VPD Adjustment

sebs999

Member
This time, I plan to use a VPD chart during the growth process.

As a proof of concept (POC), I set up a Raspberry Pi with DHT22 sensors to read temperature and humidity data. Based on this data, I calculate the VPD (air). Additionally, I use two adjusted parameters: VPD (leaf) at -2°C and +2°C compared to the current air temperature.

The application exposes metrics and calculated values, which are collected by Prometheus and displayed on a Grafana dashboard.

On the dashboard, there are data/graphs for three growth stages, along with a calculation of how much humidity needs to be adjusted in the given situation (based on VPD air, leaf -2, and leaf +2).

How well this works in practice remains to be seen. However, this is definitely the fastest way to determine if you're on the right track when following the VPD chart.

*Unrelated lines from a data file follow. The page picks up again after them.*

(** * Ratio finder: the approximation search of [approximate_top5]

    A shallow embedding of the core of
    [ratio-finder-python-by-Rxinns.py]: the search over denominators, the
    ranking of the candidates, the limit-mode fallback, the single-digit
    preference and the caller-side shortcut for [1:n] ratios.

    Python integers are unbounded, so they are [Z].  Python floats are IEEE
    754 binary64 values; they are modelled bit-exactly with the standard
    library's [spec_float] at precision 53 and maximal exponent 1024.
    Exceptions are modelled with an error monad. *)

From Stdlib Require Import ZArith List Bool Lia String.
From Stdlib Require Import Sorting.Permutation Sorting.Sorted.
From Stdlib Require Import Floats.SpecFloat.
From Stdlib Require Import Ascii.
From Stdlib Require DecimalString DecimalN DecimalZ DecimalFacts.
Import ListNotations.
Open Scope Z_scope.

(** ** Python values: exceptions, floats, ranges *)

Module Py.

Inductive exn : Type :=
| ZeroDivisionError
| OverflowError
| ValueError
| TypeError
| IndexError.

Inductive result (A : Type) : Type :=
| Ok (a : A)
| Raise (e : exn).

Arguments Ok {A} a.
Arguments Raise {A} e.

Definition bind {A B : Type} (c : result A) (k : A -> result B) : result B :=
  match c with
  | Ok a => k a
  | Raise e => Raise e
  end.

Notation "x <- c ;; k" := (bind c (fun x => k))
  (at level 61, c at next level, right associativity).
Notation "' p <- c ;; k" := (bind c (fun x => let 'p := x in k))
  (at level 61, p pattern, c at next level, right associativity).

(** ** Floats: IEEE 754 binary64 *)

Definition prec : Z := 53.
Definition emax : Z := 1024.

Abbreviation float := spec_float.

(** Rounding to nearest, ties to even, of [m * 2^e] located by [l]. *)
Definition round_float (s : bool) (m e : Z) (l : location) : float :=
  binary_round_aux prec emax s m e l.

(** [a / b] on two ints (CPython's [long_true_divide]): the exact quotient,
    correctly rounded; [ZeroDivisionError] on a zero divisor and
    [OverflowError] when the rounded quotient is not finite. *)
Definition int_truediv (a b : Z) : result float :=
  if b =? 0 then Raise ZeroDivisionError
  else if a =? 0 then Ok (S754_zero (b <? 0))
  else
    let '(q, e, l) := SFdiv_core_binary prec emax (Z.abs a) 0 (Z.abs b) 0 in
    match round_float (xorb (a <? 0) (b <? 0)) q e l with
    | S754_infinity _ => Raise OverflowError
    | f => Ok f
    end.

(** [float(n)] for an int [n], as done implicitly in [x * n]. *)
Definition float_of_int (n : Z) : result float :=
  match binary_normalize prec emax n 0 false with
  | S754_infinity _ => Raise OverflowError
  | f => Ok f
  end.

(** [x * n] for a float [x] and an int [n]. *)
Definition float_mul_int (x : float) (n : Z) : result float :=
  y <- float_of_int n ;;
  Ok (SFmul prec emax x y).

Definition float_sub (x y : float) : float := SFsub prec emax x y.
Definition float_abs (x : float) : float := SFabs x.
Definition float_lt (x y : float) : bool := SFltb x y.

(** [m / 2^k] rounded to the nearest integer, ties to even ([0 < k]). *)
Definition round_half_even (m k : Z) : Z :=
  let q := m / 2 ^ k in
  let r := m mod 2 ^ k in
  let h := 2 ^ (k - 1) in
  if r <? h then q
  else if h <? r then q + 1
  else if Z.even q then q else q + 1.

(** [round(x)] with one argument: the nearest int, ties to even. *)
Definition py_round (x : float) : result Z :=
  match x with
  | S754_nan => Raise ValueError
  | S754_infinity _ => Raise OverflowError
  | S754_zero _ => Ok 0
  | S754_finite s m e =>
      let n := if 0 <=? e then Z.shiftl (Zpos m) e
               else round_half_even (Zpos m) (- e) in
      Ok (if s then - n else n)
  end.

This is how my dashboard looks like:
1732008368429.png
 

Blue brother

Well-Known Member
Look at this, if you have the money to spend it could be a game changer,


They're designed to integrate with their controller to control light intensity as the leaf overheats, but I'm sure someone with your tech savvy could have it control other parameters like air temp/co2/humidity
 

sebs999

Member
I can not see prices but those gadgeds are usually expensive.
I have a plan (not sure when) to integrate IR temp sensor for leaf, there are quite cheap options (mlx90614 or mlx90615 temperature sensor with various lens addons (extending the range of sensor)).
 

Blue brother

Well-Known Member
I can not see prices but those gadgeds are usually expensive.
I have a plan (not sure when) to integrate IR temp sensor for leaf, there are quite cheap options (mlx90614 or mlx90615 temperature sensor with various lens addons (extending the range of sensor)).
I think it's a couple hundered British pounds, I'm not sure exactly how it works but it takes an average canopy temperature, most I've seen only measure a single fixed point.
 

DanKiller

Well-Known Member
Even planes have a simpler interface lol
You don't need to follow VPD so tightly, you just need to remember these basic rules
At any given time, veg or flowering:
High Temps - High RH
Low Temps - Low RH
Good luck :)
 

sebs999

Member
Even planes have a simpler interface lol
You don't need to follow VPD so tightly, you just need to remember these basic rules
At any given time, veg or flowering:
High Temps - High RH
Low Temps - Low RH
Good luck :)
:) of course we all know basic rules, I have been growing inside for ~20 years, but there was a lot of studies regarding VPD and why not try to achive maximum potencial for them.
 

DanKiller

Well-Known Member
The margins between being exactly on the VPD number or in the range of that number is so small, it's really going after the 2-3% difference if any.
 

Blue brother

Well-Known Member
The margins between being exactly on the VPD number or in the range of that number is so small, it's really going after the 2-3% difference if any.
There are a bunch of different things we can control to give us 2-3% increases in whatever, when we add them all up it might be a 15% increase overall, that's huge.
 

Delps8

Well-Known Member
The margins between being exactly on the VPD number or in the range of that number is so small, it's really going after the 2-3% difference if any.
That sounds about right.

The primary issue with VPD is to ensure that the grow environment is conducive to a transpiration rate that matches the concentration of nutrients. Of course, if you're in flower and VPD is 0.8, you're asking for problems but there's no particular reason to not let VPD go higher as long as nutrient concentration isn't so high that the increased transpiration rate causes nutrient issues.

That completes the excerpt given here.